● WORK INSTRUCTIONS
The required output consists solely of the lines from the top of the listing through the line containing "- subst p'. intros [= <-]. by exists t.", transcribed exactly.

● EXTRACTED INFORMATION
╭──

Lemma frame_uclamp_inc_id r p id : preserves queue_frame (uclamp_rq_inc_id r p id).
Proof.
  unfold uclamp_rq_inc_id, uclamp_eff_get, uclamp_tg_restrict, rd_bucket, wr_bucket, upd_uclamp,
    upd_rq_uclamp, uclamp_idle_reset. framed.
Qed.

#[local] Hint Resolve frame_uclamp_dec_id frame_uclamp_inc_id : preserve.

Lemma frame_uclamp_rq_dec r p : preserves queue_frame (uclamp_rq_dec r p).
Proof. unfold uclamp_rq_dec. keep. Qed.

Lemma frame_uclamp_rq_inc r p : preserves queue_frame (uclamp_rq_inc r p).
Proof. unfold uclamp_rq_inc, clear_idle_flag. framed. Qed.

(** After a change of the clamp accounting of [p] the machine is well formed
    if the buckets are and [p] is only accounted when its class asks for it. *)
Lemma kernel_ok_accounted m p t b m' :
  kernel_ok m -> m_tasks m !! p = Some t -> queue_frame m m' -> uclamp_inv m' ->
  accounted m p t b m' -> (b = true -> uclamp_enabled (ts_class t) = true) -> kernel_ok m'.
Proof.
  intros [Hn Hr Ht Hth _ Hc Ha] Hp F Hu (u & Hts & Hb) Hen.
  assert (Hlook : forall p' t', m_tasks m' !! p' = Some t' -> exists t0,
    m_tasks m !! p' = Some t0 /\ task_okp (t0 <| ts_uclamp := ts_uclamp t' |>) = task_okp t').
  { intros p' t'. rewrite Hts, lookup_insert. case_decide as E.
    - subst p'. intros [= <-]. by exists t.
    - intros Hp'. exists t'. split; [done|]. by destruct t'. }
  assert (Hon : forall c p', task_on m c p' -> task_on m' c p').
  { intros c p' (t0 & Ht0 & Hc0). unfold task_on. rewrite Hts, lookup_insert. case_decide as E.
    - subst p'. eexists; split; [done|]. cbn. congruence.
    - by exists t0. }
  assert (Hg : globals m' = globals m) by (symmetry; apply F). unfold globals in Hg.
  assert (Etg : m_tgs m' = m_tgs m) by congruence.
  assert (Hrq : forall c, is_Some (m_rqs m !! c) -> is_Some (m_rqs m' !! c)).
  { intros c [q Hq]. destruct (frame_rq _ _ _ _ _ _ _ F Hq) as (q' & ? & _). by eexists. }
  split.
  - rewrite Hts, lookup_insert_ne; [done|]. intros ->. congruence.
  - intros c q' Hq'. assert (F' : queue_frame m' m) by (by symmetry).
    destruct (frame_rq _ _ _ _ _ _ _ F' Hq') as (q & Hq & E). unfold rq_attrs in E.
    destruct (Hr c q Hq) as (? & ? & ?).
    assert (rq_curr q' = rq_curr q) as -> by congruence.
    assert (rq_idle q' = rq_idle q) as -> by congruence. split; [congruence | auto].
  - intros p' t' Hp'. destruct (Hlook p' t' Hp') as (t0 & Ht0 & E). unfold task_okp in E; cbn in E.
    destruct (Ht p' t0 Ht0). rewrite Etg.
    assert (ts_cpu t' = ts_cpu t0) as -> by congruence.
    assert (ts_task_group t' = ts_task_group t0) as -> by congruence. auto.
  - assert (m_this_cpu m' = m_this_cpu m) as -> by congruence. auto.
  - done.
  - destruct Hc as (Hreq & Htg & Hd). split; [|split].
    + intros p' t' id Hp'. destruct (Hlook p' t' Hp') as (t0 & Ht0 & E). unfold task_okp in E; cbn in E.
      assert (ts_uclamp_req t' = ts_uclamp_req t0) as -> by congruence. by eapply Hreq.
    + rewrite Etg. apply Htg.
    + assert (m_uclamp_default m' = m_uclamp_default m) as -> by congruence. apply Hd.
  - intros p' t'. rewrite Hts, lookup_insert. case_decide as E; [|by apply Ha].
    intros [= <-]. cbn. intros Hact. apply Hen. by rewrite <- Hb.
Qed.

(** [p] is not accounted in the buckets of its run queue. *)
Definition clamp_off (m : machine) (p : Z) : Prop :=
  m_uclamp_used m = true ->
  forall t, m_tasks m !! p = Some t -> uc_active (pc_get UCLAMP_MIN (ts_uclamp t)) = false.

Lemma clamp_off_quiet m m' p : quiet_frame m m' -> clamp_off m p -> clamp_off m' p.
Proof.
  intros F Hoff Hu t' Ht'. assert (F' : quiet_frame m' m) by (by symmetry).
  destruct (frame_task _ _ _ _ _ _ _ F' Ht') as (t & Ht & E).
  assert (Eu : ts_uclamp t' = ts_uclamp t) by exact (f_equal ts_uclamp E). rewrite Eu.
  apply Hoff; [|done]. assert (Eg : globals m' = globals m) by apply F'. unfold globals in Eg. congruence.
Qed.

Lemma wp_uclamp_dec r p m Q :
  kernel_ok m -> task_on m r p ->
  (forall m', kernel_ok m' -> queue_frame m m' -> clamp_off m' p -> Q tt m') ->
  wp (uclamp_rq_dec r p) Q m.
Proof.
  intros Hok (t & Ht & Hc) HQ. destruct (ok_tasks m Hok p t Ht) as [[q Hq] _]. rewrite Hc in Hq.
  eapply wp_call; [eapply wp_uclamp_rq_dec; [apply Hok | done..] | apply frame_uclamp_rq_dec |].
  intros [] m' (Hinv & Hacc) F.
  assert (Hen : forall b, (negb (uclamp_acts m t) && b)%bool = true -> m_uclamp_used m = true ->
    uclamp_enabled (ts_class t) = false).
  { unfold uclamp_acts. intros b Hb Hu. rewrite Hu in Hb. by destruct (uclamp_enabled (ts_class t)). }
  apply HQ; [|done|].
  - eapply kernel_ok_accounted; [done.. |]. intros Hb. apply andb_prop in Hb as [_ Hb].
    by apply (ok_active m Hok p t).
  - intros Hu t' Ht'. destruct Hacc as (u & Hts & Hb).
    rewrite Hts, lookup_insert_eq in Ht'. injection Ht' as <-. cbn in *. rewrite Hb.
    assert (Eg : globals m = globals m') by apply F. unfold globals in Eg.
    apply not_true_is_false. intros Htrue. pose proof (Hen _ Htrue ltac:(congruence)).
    apply andb_prop in Htrue as [_ Hact]. pose proof (ok_active m Hok p t Ht Hact). congruence.
Qed.

Lemma wp_uclamp_inc r p m Q :
  kernel_ok m -> task_on m r p -> clamp_off m p ->
  (forall m', kernel_ok m' -> queue_frame m m' -> Q tt m') -> wp (uclamp_rq_inc r p) Q m.
Proof.
  intros Hok (t & Ht & Hc) Hoff HQ. destruct (m_uclamp_used m) eqn:Hu.
  2:{ unfold uclamp_rq_inc. kgo. rewrite Hu. cbn. by apply HQ. }
  destruct (ok_tasks m Hok p t Ht) as [[q Hq] [g Hg]]. rewrite Hc in Hq.
  eapply wp_call; [eapply wp_uclamp_rq_inc; [apply Hok | apply Hok | done.. | by apply Hoff]
    | apply frame_uclamp_rq_inc |].
  intros [] m' (Hinv & Hacc) F. apply HQ; [|done].
  eapply kernel_ok_accounted; [done..|]. unfold uclamp_acts. by intros [_ ?]%andb_prop.
Qed.

(** ** Queueing *)
Lemma task_on_queue m m' r p : queue_frame m m' -> task_on m r p -> task_on m' r p.
Proof.
  intros F (t & Ht & Hc). destruct (frame_task _ _ _ _ _ _ _ F Ht) as (t' & Ht' & E).
  exists t'. split; [done|]. pose proof (f_equal ts_cpu E) as E'. cbn in E'. congruence.
Qed.

Lemma task_on_quiet m m' r p : quiet_frame m m' -> task_on m r p -> task_on m' r p.
Proof. intros F. apply task_on_queue. by apply quiet_queue_frame. Qed.

Lemma wp_emit_quiet n a m Q :
  kernel_ok m -> (forall m', kernel_ok m' -> quiet_frame m m' -> Q tt m') -> wp (emit n a) Q m.
Proof. intros Hok HQ. apply wp_quiet; [done | done | auto with preserve |]. intros []. apply HQ. Qed.

(** The optional clock update and accounting calls at the head of both. *)
Lemma wp_queue_head (b1 b2 : bool) r n1 a1 n2 a2 {A} (k : K A) m Q :
  kernel_ok m -> is_Some (m_rqs m !! r) ->
  (forall m', kernel_ok m' -> quiet_frame m m' -> wp k Q m') ->
  wp (when b1 (update_rq_clock r) ;; when b2 (emit n1 a1 ;; emit n2 a2) ;; k) Q m.
Proof.
  intros Hok Hr HQ. apply wp_bind, wp_when.
  assert (Hk : forall m', kernel_ok m' -> quiet_frame m m' ->
    wp (when b2 (emit n1 a1 ;; emit n2 a2) ;; k) Q m').
  { intros m' Hok' F. apply wp_bind, wp_when. destruct b2; [|by apply HQ].
    apply wp_bind, wp_emit_quiet; [done|]. intros m1 Hok1 F1. apply wp_emit_quiet; [done|].
    intros m2 Hok2 F2. apply HQ; [done|]. by do 2 (etransitivity; [eassumption|]). }
  destruct b1; [by apply wp_update_rq_clock | by apply Hk].
Qed.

╰──

● ANSWER BOX
Lemma frame_uclamp_inc_id r p id : preserves queue_frame (uclamp_rq_inc_id r p id).
Proof.
  unfold uclamp_rq_inc_id, uclamp_eff_get, uclamp_tg_restrict, rd_bucket, wr_bucket, upd_uclamp,
    upd_rq_uclamp, uclamp_idle_reset. framed.
Qed.

#[local] Hint Resolve frame_uclamp_dec_id frame_uclamp_inc_id : preserve.

Lemma frame_uclamp_rq_dec r p : preserves queue_frame (uclamp_rq_dec r p).
Proof. unfold uclamp_rq_dec. keep. Qed.

Lemma frame_uclamp_rq_inc r p : preserves queue_frame (uclamp_rq_inc r p).
Proof. unfold uclamp_rq_inc, clear_idle_flag. framed. Qed.

(** After a change of the clamp accounting of [p] the machine is well formed
    if the buckets are and [p] is only accounted when its class asks for it. *)
Lemma kernel_ok_accounted m p t b m' :
  kernel_ok m -> m_tasks m !! p = Some t -> queue_frame m m' -> uclamp_inv m' ->
  accounted m p t b m' -> (b = true -> uclamp_enabled (ts_class t) = true) -> kernel_ok m'.
Proof.
  intros [Hn Hr Ht Hth _ Hc Ha] Hp F Hu (u & Hts & Hb) Hen.
  assert (Hlook : forall p' t', m_tasks m' !! p' = Some t' -> exists t0,
    m_tasks m !! p' = Some t0 /\ task_okp (t0 <| ts_uclamp := ts_uclamp t' |>) = task_okp t').
  { intros p' t'. rewrite Hts, lookup_insert. case_decide as E.
    - subst p'. intros [= <-]. by exists t.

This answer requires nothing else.